- Born: 3 July 1944 Janesville, Wisconsin
- Died: 14 June 2018 (aged 73) Santa Fe

Academic background
- Alma mater: Harvard University, University of Pennsylvania

Academic work
- Discipline: Anthropology; Folklore
- Institutions: University of New Mexico

= Marta Weigle =

American anthropologist and folklorist (1944–2018)

Marta Weigle (July 3, 1944 – June 14, 2018) was an American anthropologist and folklorist.

== Early life and education ==
Weigle was born in Janesville, Wisconsin in 1944. The family moved to Santa Fe in 1961 so her father, Richard Weigle, who was president of St. John's College of Annapolis, could establish a new campus in Santa Fe. Weigle received a BA in Social Relations from Harvard (Radcliffe College) in 1965 and continued with graduate study in Folklore at the University of Pennsylvania.

== Career ==
Weigle earned her doctorate from the University of Pennsylvania in 1971, and began teaching English and anthropology at the University of New Mexico the next year. From 1982, Weigle also taught American studies, and chaired the department from 1984-1993. In 1990, she was appointed a University Regents Professor in the anthropology department. Weigle chaired the department from 1995 to 2002. She was the first gay woman to be appointed to these positions. She retired in 2011.

Along with Mari Lyn Salvador, then curator of the Maxwell Museum of Anthropology, Weigle founded the Alfonso Ortiz Center for Intercultural Studies at the University of New Mexico, winning a National Endowment for the Humanities Challenge Grant in 1999. The Ortiz Center aims to "create enduring partnerships and collaborations that address community-driven priorities through public-facing anthropology and humanities initiatives."

In 1981, with Mary Powell, Weigle established Ancient City Press, which published on the American West and Southwest until 2005. Weigle served on the board of the American Folklore Society from 1984 to 1986.

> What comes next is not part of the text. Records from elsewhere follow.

(** ** The cross-layer pass *)

Lemma is_timezone_signal_spec (s : Signal) :
  is_timezone_signal s = true <->
  contains "timezone" (signal_id s) \/ contains "locale" (signal_id s).
Proof.
  unfold is_timezone_signal. now rewrite orb_true_iff, !str_in_contains.
Qed.

Lemma is_timing_signal_spec (s : Signal) :
  is_timing_signal s = true <->
  contains "time" (signal_id s) \/ contains "timing" (signal_id s).
Proof.
  unfold is_timing_signal. now rewrite orb_true_iff, !str_in_contains.
Qed.

(** X9. The cross-layer pass emits exactly one TIMEZONE_TIMING_CORRELATION
    result if and only if some USERLAND signal has "timezone" or "locale" in
    its identifier and some METADATA signal has "time" or "timing" in its
    identifier, letter case counting; the group of that result is the
    matching USERLAND signals followed by the matching METADATA signals, and
    when either subset is empty no such result is emitted. *)
Theorem cross_layer_timezone_timing :
  forall self : CorrelationEngine,
    let sigs := self_signals self in
    let usr_match := fun s =>
      layer s = USERLAND /\
      (contains "timezone" (signal_id s) \/ contains "locale" (signal_id s)) in
    let met_match := fun s =>
      layer s = METADATA /\
      (contains "time" (signal_id s) \/ contains "timing" (signal_id s)) in
    let emitted :=
      filter (fun c => String.eqb (correlation_type c) "TIMEZONE_TIMING_CORRELATION")
             (_correlate_cross_layer self) in
    let both :=
      (exists s, In s sigs /\ usr_match s) /\
      (exists s, In s sigs /\ met_match s) in
    exists is_usr is_met : Signal -> bool,
      (forall s, is_usr s = true <-> usr_match s) /\
      (forall s, is_met s = true <-> met_match s) /\
      (List.length emitted = 1%nat <-> both) /\
      (List.length emitted = 0%nat <-> ~ both) /\
      (both ->
       emitted
       = [correlate_group (filter is_usr sigs ++ filter is_met sigs)
            "TIMEZONE_TIMING_CORRELATION"
            "Timezone and activity timing signals enable geographic/human attribution"]) /\
      (filter is_usr sigs = [] \/ filter is_met sigs = [] -> emitted = []).
Proof.
  intros self sigs usr_match met_match emitted both.
  set (is_usr := fun s => OpsecLayer_eqb (layer s) USERLAND && is_timezone_signal s).
  set (is_met := fun s => OpsecLayer_eqb (layer s) METADATA && is_timing_signal s).
  exists is_usr, is_met.
  assert (Husr : forall s, is_usr s = true <-> usr_match s).
  { intro s. unfold is_usr, usr_match.
    now rewrite andb_true_iff, OpsecLayer_eqb_eq, is_timezone_signal_spec. }
  assert (Hmet : forall s, is_met s = true <-> met_match s).
  { intro s. unfold is_met, met_match.
    now rewrite andb_true_iff, OpsecLayer_eqb_eq, is_timing_signal_spec. }
  assert (Hem : emitted
    = if nonempty (filter is_usr sigs) && nonempty (filter is_met sigs)
      then [correlate_group (filter is_usr sigs ++ filter is_met sigs)
              "TIMEZONE_TIMING_CORRELATION"
              "Timezone and activity timing signals enable geographic/human attribution"]
      else []).
  { unfold emitted. rewrite correlate_cross_layer_eq. cbv zeta.
    fold sigs. fold is_usr. fold is_met. rewrite filter_app.
    destruct (nonempty (filter is_usr sigs) && nonempty (filter is_met sigs));
      destruct (nonempty _ && nonempty _); reflexivity. }
  assert (Hboth : nonempty (filter is_usr sigs) && nonempty (filter is_met sigs) = true
                  <-> both).
  { unfold both. rewrite andb_true_iff, !nonempty_filter.
    split; intros [(s1 & I1 & M1) (s2 & I2 & M2)];
      (split; [exists s1 | exists s2]); (split; [assumption|]);
      first [now apply Husr | now apply Hmet]. }
  split; [exact Husr|]. split; [exact Hmet|].
  destruct (nonempty (filter is_usr sigs) && nonempty (filter is_met sigs)) eqn:E.
  - assert (Hb : both) by now apply Hboth.
    rewrite Hem. split; [|split; [|split]].
    + split; [intros _; exact Hb | reflexivity].
    + split; [discriminate | intro H; contradiction].
    + reflexivity.
    + apply andb_true_iff in E. destruct E as [E1 E2].
      apply nonempty_true in E1, E2. intros [H|H]; contradiction.
  - assert (Hb : ~ both) by (intro Hb; apply Hboth in Hb; discriminate).
    rewrite Hem. split; [|split; [|split]].
    + split; [discriminate | intro H; contradiction].
    + split; [intros _; exact Hb | reflexivity].
    + intro H. contradiction.
    + reflexivity.
Qed.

Weigle's personal journals and correspondence are held at the University of New Mexico Center for Southwest Research & Special Collections, while the Fray Angélico Chávez History Library at the New Mexico History Museum holds her academic papers.

== Awards and honours ==
In 2005 Weigle was the recipient of the inaugural State Historian’s Award for Excellence in New Mexico Heritage Scholarship from the New Mexico Historical Preservation Division. In 2010, Weigle, Frances Levine and Louise Stiver received an Award of Merit from the American Association for State and Local History Leadership in History Award for 'Telling New Mexico: A New History'. In 1977 Weigle received the Zia Award from the New Mexico Press Women.

Weigle was elected to the fellows of the American Folklore Society in 1987.

== Select publications ==

- Weigle, M. (2016). Creation and procreation: Feminist reflections on mythologies of cosmogony and parturition. University of Pennsylvania Press.
- Weigle M., Levine F. & Stiver L. (2009). Telling New Mexico: a new history. Museum of New Mexico Press.
- Weigle, M., & White, P. (2003). The Lore of New Mexico. University of New Mexico Press.
- Weigle, M., & Babcock, B. A. (Eds.). (1996). The Great Southwest of the Fred Harvey Company and the Santa Fe Railway. Heard Museum.
- Weigle, M. (1989). From desert to Disney world: The Santa Fe railway and the Fred Harvey company display the Indian southwest. Journal of Anthropological Research, 45(1), 115-137.
- Weigle M. & Fiore K. (1982). Santa fe and taos: the writer's era 1916-1941. Ancient City Press.
- Weigle, M. (1982). Spiders & spinsters: Women and mythology. University of New Mexico Press.
- Weigle M. (1976). Brothers of light brothers of blood: the penitentes of the southwest. University of New Mexico Press.